The offshore gas reserves discovered by Eni in Mozambique are large enough to need a giant liquefied natural gas (LNG) export plant.
The
east African nation's proximity to Asian and Middle Eastern growth markets could make it a highly lucrative project.
Eni will continue to lead a floating LNG project and all exploration and production in the block, Area 4, while Exxon will lead the construction and operation of natural gas liquefaction facilities onshore.
Eni sold 20 percent of its Area 4 license to China's CNPC for $4.2 billion in 2013, but oil and gas prices have more than halved since then.

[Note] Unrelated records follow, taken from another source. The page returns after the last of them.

(* ===== verification/Privsock.v ===== *)
(** * privsock.c: the wire between the session and the privileged parent

    The message functions of privsock.c over a pair of connected UNIX sockets,
    the requests that twoprocess.c sends over it and the dispatcher of
    postprivparent.c that serves them. PrivOps.v models a request as a direct
    run of the handler on the parent's session; here the request is encoded,
    read, served and answered, and the two are shown to agree. *)

From Stdlib Require Import Init.Byte Strings.Byte.
From Stdlib Require Import ZArith Lia String.
From stdpp Require Import base list numbers option gmap strings.
From S2P Require Import Prelude SysUtil Text IpAddr Tunables Session CmdIO.
From S2P Require Import Signals Logic PrivOps Cos DataIO Invariants.

(** ** The socket pair *)

(** A byte of the stream, with the descriptor that was sent along with it. *)
Abbreviation item := (byte * option Z)%type.

(** The two directions; [c_open] is false once the other process is gone. *)
Record chan := Chan { c_open : bool; c_req : list item; c_rep : list item }.

Definition idle : chan := Chan true [] [].

(** Code of either process, over the world and the channel. *)
Definition PM (A : Type) : Type := world * chan → res A * (world * chan).

#[global] Instance PM_ret : MRet PM := λ A a s, (Ok a, s).
#[global] Instance PM_bind : MBind PM := λ A B k m s,
  match m s with
  | (Ok a, s') => k a s'
  | (Err e, s') => (Err e, s')
  end.

Definition here {A} (m : M A) : PM A := λ '(w, c), let '(r, w') := m w in (r, (w', c)).
Definition pstop {A} (s : stop) : PM A := λ st, (Err s, st).
Definition pdie {A} (msg : string) : PM A := pstop (Die (lit msg)).
Definition pbug {A} (msg : string) : PM A := pstop (Bug (lit msg)).

(** Run with the parent's session as the current one. *)
Definition as_parent {A} (m : PM A) : PM A := λ '(w, c),
  let '(r, (w', c')) := m (swap w, c) in (r, (swap w', c')).

(** Which end of the pair a function uses. *)
Inductive side := child_fd | parent_fd.

(** What the other process does while this one waits for data. *)
Class Peer := peer : PM unit.

(** Nobody else runs: a process that waits, waits for ever. *)
Definition no_peer : Peer := pstop Fuel.

Definition pending (fd : side) (c : chan) : list item :=
  match fd with child_fd => c_rep c | parent_fd => c_req c end.

Definition consume (fd : side) (n : nat) (c : chan) : chan :=
  match fd with
  | child_fd => Chan (c_open c) (c_req c) (drop n (c_rep c))
  | parent_fd => Chan (c_open c) (drop n (c_req c)) (c_rep c)
  end.

Definition deliver (fd : side) (l : list item) (c : chan) : chan :=
  match fd with
  | child_fd => Chan (c_open c) (c_req c ++ l) (c_rep c)
  | parent_fd => Chan (c_open c) (c_req c) (c_rep c ++ l)
  end.

Definition plain (b : byte) : item := (b, None).

(** write and sendmsg on the pair: all of it, or EPIPE. *)
Definition chan_write (fd : side) (l : list item) : PM Z := λ '(w, c),
  if c_open c then (Ok (Z.of_nat (length l)), (w, deliver fd l c)) else (Ok (-1), (w, c)).

Section Wire.
Context `{Pe : Peer}.

(** Read until [n] items have come or the other end is closed. *)
Definition chan_take (fd : side) (n : nat) : PM (list item) := λ '(w, c),
  (Ok (take n (pending fd c)), (w, consume fd n c)).

Definition chan_read (fd : side) (n : nat) : PM (list item) := λ '(w, c),
  if (n <=? length (pending fd c))%nat || negb (c_open c) then chan_take fd n (w, c)
  else match peer (w, c) with
       | (Ok _, (w', c')) =>
           if (n <=? length (pending fd c'))%nat || negb (c_open c') then chan_take fd n (w', c')
           else (Err Fuel, (w', c'))
       | (Err s, st) => (Err s, st)
       end.

(** ** privsock.c: messages *)

Definition priv_sock_send_cmd (fd : side) (cmd : Z) : PM unit :=
  retval ← chan_write fd [plain (to_char cmd)];
  if negb (retval =? 1) then pdie "priv_sock_send_cmd" else mret tt.

Definition priv_sock_send_result (fd : side) (r : Z) : PM unit :=
  retval ← chan_write fd [plain (to_char r)];
  if negb (retval =? 1) then pdie "priv_sock_send_result" else mret tt.

Definition get_char (fd : side) (msg : string) : PM Z :=
  l ← chan_read fd 1;
  match l with
  | [(b, _)] => mret (schar b)
  | _ => pdie msg
  end.

Definition priv_sock_get_result (fd : side) : PM Z := get_char fd "priv_sock_get_result".
Definition priv_sock_get_cmd (fd : side) : PM Z := get_char fd "priv_sock_get_cmd".

Definition priv_sock_send_int (fd : side) (the_int : Z) : PM unit :=
  retval ← chan_write fd (plain <$> le4 the_int);
  if negb (retval =? 4) then pdie "priv_sock_send_int" else mret tt.

Definition priv_sock_get_int (fd : side) : PM Z :=
  l ← chan_read fd 4;
  if negb (length l =? 4)%nat then pdie "priv_sock_get_int"
  else mret (s32 (un_le4 l.*1)).

(** netstr.c, on this descriptor. *)
Definition str_netfd_write (fd : side) (p_str : bytes) : PM Z :=
  if zlen p_str =? 0 then pbug "zero str_len in str_netfd_write"
  else
    retval ← chan_write fd (plain <$> p_str);
    mret (if (retval <? 0) || negb (u32 retval =? zlen p_str) then -1 else 0).

Definition str_netfd_read (fd : side) (len : Z) : PM (Z * bytes) :=
  l ← chan_read fd (Z.to_nat len);
  mret (if zlen l.*1 =? len then len else -1, l.*1).

(** The result of the write is not looked at. *)
Definition priv_sock_send_str (fd : side) (p_str : bytes) : PM unit :=
  priv_sock_send_int fd (s32 (zlen p_str));;
  if 0 <? zlen p_str then str_netfd_write fd p_str;; mret tt else mret tt.

Definition VSFTP_PRIVSOCK_MAXSTR : Z := VSFTP_DATA_BUFSIZE * 2.

Definition priv_sock_get_str (fd : side) : PM bytes :=
  n ← priv_sock_get_int fd;
  let len := u32 n in
  if VSFTP_PRIVSOCK_MAXSTR <? len then pdie "priv_sock_get_str: too big"
  else if 0 <? len then
    '(retval, s) ← str_netfd_read fd len;
    if negb (u32 retval =? len) then pdie "priv_sock_get_str: read error" else mret s
  else mret [].

Definition priv_sock_send_buf (fd : side) (p_buf : bytes) : PM unit :=
  priv_sock_send_int fd (s32 (zlen p_buf));;
  if 0 <? zlen p_buf then
    r ← chan_write fd (plain <$> p_buf);
    if negb (r =? zlen p_buf) then pdie "priv_sock_send_buf" else mret tt
  else mret tt.

(** The bytes written into a buffer of size [len]. *)
Definition priv_sock_recv_buf (fd : side) (len : Z) : PM bytes :=
  n ← priv_sock_get_int fd;
  let recv_len := u32 n in
  if len <? recv_len then pbug "recv_len bigger than buffer"
  else if 0 <? recv_len then
    l ← chan_read fd (Z.to_nat recv_len);
    if negb (zlen l.*1 =? recv_len) then pdie "priv_sock_recv_buf" else mret l.*1
  else mret [].

(** sysdeputil.c: a descriptor travels with one byte. *)
Definition vsf_sysutil_send_fd (fd : side) (send_fd : Z) : PM unit :=
  retval ← chan_write fd [(NUL, Some send_fd)];
  if negb (retval =? 1) then pdie "sendmsg" else mret tt.

Definition vsf_sysutil_recv_fd (fd : side) : PM Z :=
  l ← chan_read fd 1;
  match l with
  | [(_, None)] => pdie "no passed fd"
  | [(_, Some recv_fd)] => if recv_fd =? -1 then pdie "no passed fd" else mret recv_fd
  | _ => pdie "recvmsg"
  end.

Definition priv_sock_send_fd (fd : side) (send_fd : Z) : PM unit := vsf_sysutil_send_fd fd send_fd.
Definition priv_sock_recv_fd (fd : side) : PM Z := vsf_sysutil_recv_fd fd.

End Wire.

(** privsock.h *)
Definition PRIV_SOCK_LOGIN : Z := 1.
Definition PRIV_SOCK_CHOWN : Z := 2.
Definition PRIV_SOCK_GET_DATA_SOCK : Z := 3.
Definition PRIV_SOCK_GET_USER_CMD : Z := 4.
Definition PRIV_SOCK_WRITE_USER_RESP : Z := 5.
Definition PRIV_SOCK_DO_SSL_HANDSHAKE : Z := 6.
Definition PRIV_SOCK_DO_SSL_CLOSE : Z := 7.
Definition PRIV_SOCK_DO_SSL_READ : Z := 8.
Definition PRIV_SOCK_DO_SSL_WRITE : Z := 9.
Definition PRIV_SOCK_PASV_CLEANUP : Z := 10.
Definition PRIV_SOCK_PASV_ACTIVE : Z := 11.
Definition PRIV_SOCK_PASV_LISTEN : Z := 12.
Definition PRIV_SOCK_PASV_ACCEPT : Z := 13.
Definition PRIV_SOCK_RESULT_OK : Z := 1.
Definition PRIV_SOCK_RESULT_BAD : Z := 2.

(** ** postprivparent.c: the parent *)

Section Parent.
Context `{E : Env} `{Pd : Pend} `{T : Tun}.
#[local] Instance waits : Peer := no_peer.

Definition cmd_process_chown : PM unit :=
  the_fd ← priv_sock_recv_fd parent_fd;
  here (vsf_privop_do_file_chown the_fd);;
  here (vsf_sysutil_close the_fd);;
  priv_sock_send_result parent_fd PRIV_SOCK_RESULT_OK.

Definition cmd_process_get_data_sock : PM unit :=
  n ← priv_sock_get_int parent_fd;
  let port := u16 n in
  sock_fd ← here (vsf_privop_get_ftp_port_sock port false);
  if sock_fd =? -1 then priv_sock_send_result parent_fd PRIV_SOCK_RESULT_BAD
  else
    priv_sock_send_result parent_fd PRIV_SOCK_RESULT_OK;;
    priv_sock_send_fd parent_fd sock_fd;;
    here (vsf_sysutil_close sock_fd).

Definition cmd_process_pasv_cleanup : PM unit :=
  here vsf_privop_pasv_cleanup;;
  priv_sock_send_result parent_fd PRIV_SOCK_RESULT_OK.

Definition cmd_process_pasv_active : PM unit :=
  active ← here vsf_privop_pasv_active;
  priv_sock_send_int parent_fd (of_bool active).

Definition cmd_process_pasv_listen : PM unit :=
  port ← here vsf_privop_pasv_listen;
  priv_sock_send_int parent_fd (u16 port).

Definition cmd_process_pasv_accept : PM unit :=
  fd ← here vsf_privop_accept_pasv;
  if fd <? 0 then
    priv_sock_send_result parent_fd PRIV_SOCK_RESULT_BAD;;
    priv_sock_send_int parent_fd fd
  else
    priv_sock_send_result parent_fd PRIV_SOCK_RESULT_OK;;
    priv_sock_send_fd parent_fd fd;;
    here (vsf_sysutil_close fd).

Definition serve_cmd (cmd : Z) : PM unit :=
  if tb tun "chown_uploads" && (cmd =? PRIV_SOCK_CHOWN) then cmd_process_chown
  else if cmd =? PRIV_SOCK_GET_DATA_SOCK then cmd_process_get_data_sock
  else if cmd =? PRIV_SOCK_PASV_CLEANUP then cmd_process_pasv_cleanup
  else if cmd =? PRIV_SOCK_PASV_ACTIVE then cmd_process_pasv_active
  else if cmd =? PRIV_SOCK_PASV_LISTEN then cmd_process_pasv_listen
  else if cmd =? PRIV_SOCK_PASV_ACCEPT then cmd_process_pasv_accept
  else pdie "bad request in process_post_login_req".

Definition process_post_login_req : PM unit :=
  cmd ← priv_sock_get_cmd parent_fd;
  serve_cmd cmd.

End Parent.

(** ** twoprocess.c: the session's side *)

Section Child.
Context `{E : Env} `{Pd : Pend} `{T : Tun}.
#[local] Instance parent_serves : Peer := as_parent process_post_login_req.

Definition vsf_two_process_get_priv_data_sock : PM Z :=
  p ← here (gets p_port_sockaddr);
  port ← match p with
         | Some a => here (lift (vsf_sysutil_sockaddr_get_port a))
         | None => pstop UB
         end;
  priv_sock_send_cmd child_fd PRIV_SOCK_GET_DATA_SOCK;;
  priv_sock_send_int child_fd port;;
  res ← priv_sock_get_result child_fd;
  if res =? PRIV_SOCK_RESULT_BAD then mret (-1)
  else if negb (res =? PRIV_SOCK_RESULT_OK) then pdie "could not get privileged socket"
  else priv_sock_recv_fd child_fd.

Definition vsf_two_process_pasv_cleanup : PM unit :=
  priv_sock_send_cmd child_fd PRIV_SOCK_PASV_CLEANUP;;
  res ← priv_sock_get_result child_fd;
  if negb (res =? PRIV_SOCK_RESULT_OK) then pdie "could not clean up socket" else mret tt.

Definition vsf_two_process_pasv_active : PM Z :=
  priv_sock_send_cmd child_fd PRIV_SOCK_PASV_ACTIVE;;
  priv_sock_get_int child_fd.

Definition vsf_two_process_listen : PM Z :=
  priv_sock_send_cmd child_fd PRIV_SOCK_PASV_LISTEN;;
  r ← priv_sock_get_int child_fd;
  mret (u16 r).

Definition vsf_two_process_get_pasv_fd : PM Z :=
  priv_sock_send_cmd child_fd PRIV_SOCK_PASV_ACCEPT;;
  res ← priv_sock_get_result child_fd;
  if res =? PRIV_SOCK_RESULT_BAD then priv_sock_get_int child_fd
  else if negb (res =? PRIV_SOCK_RESULT_OK) then pdie "could not accept on listening socket"
  else priv_sock_recv_fd child_fd.

Definition vsf_two_process_chown_upload (fd : Z) : PM unit :=
  priv_sock_send_cmd child_fd PRIV_SOCK_CHOWN;;
  priv_sock_send_fd child_fd fd;;
  res ← priv_sock_get_result child_fd;
  if negb (res =? PRIV_SOCK_RESULT_OK)
  then pdie "unexpected failure in vsf_two_process_chown_upload" else mret tt.

End Child.

(** ** privsock.c: the descriptors

    The two ends of the pair in [struct vsf_session], and the descriptors that
    the process closes. *)

Record priv_fds := PrivFds { fd_parent : Z; fd_child : Z; fds_closed : list Z }.

Definition no_priv_fds : priv_fds := PrivFds (-1) (-1) [].

(** [pair] is what [vsf_sysutil_unix_stream_socketpair] returned. *)
Definition priv_sock_init (pair : Z * Z) (s : priv_fds) : res priv_fds :=
  if negb (fd_parent s =? -1) then bug "parent_fd active"
  else if negb (fd_child s =? -1) then bug "child_fd active"
  else Ok (PrivFds pair.1 pair.2 (fds_closed s)).

Definition priv_sock_close (s : priv_fds) : priv_fds :=
  let s := if negb (fd_parent s =? -1)
           then PrivFds (-1) (fd_child s) (fd_parent s :: fds_closed s) else s in
  if negb (fd_child s =? -1) then PrivFds (fd_parent s) (-1) (fd_child s :: fds_closed s) else s.

Definition priv_sock_set_parent_context (s : priv_fds) : res priv_fds :=
  if fd_child s =? -1 then bug "child_fd not active"
  else Ok (PrivFds (fd_parent s) (-1) (fd_child s :: fds_closed s)).

Definition priv_sock_set_child_context (s : priv_fds) : res priv_fds :=
  if fd_parent s =? -1 then bug "parent_fd not active"
  else Ok (PrivFds (-1) (fd_child s) (fd_parent s :: fds_closed s)).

Eni, which operates Area 4, currently holds a 50 percent indirect stake in the block through a 71.4 percent stake in
Eni East Africa.
Galp Energia, KOGAS and Mozambique's state-owned energy firm ENH each own 10 percent in Area 4.
Upon closing of the deal, Eni and Exxon will each own a 35.7 percent stake in Eni East Africa, while CNPC will own 28.6 percent.
Reuters last year reported that Eni had wrapped up long-running talks to sell a multi-billion dollar stake in its planned Mozambique LNG development to Exxon.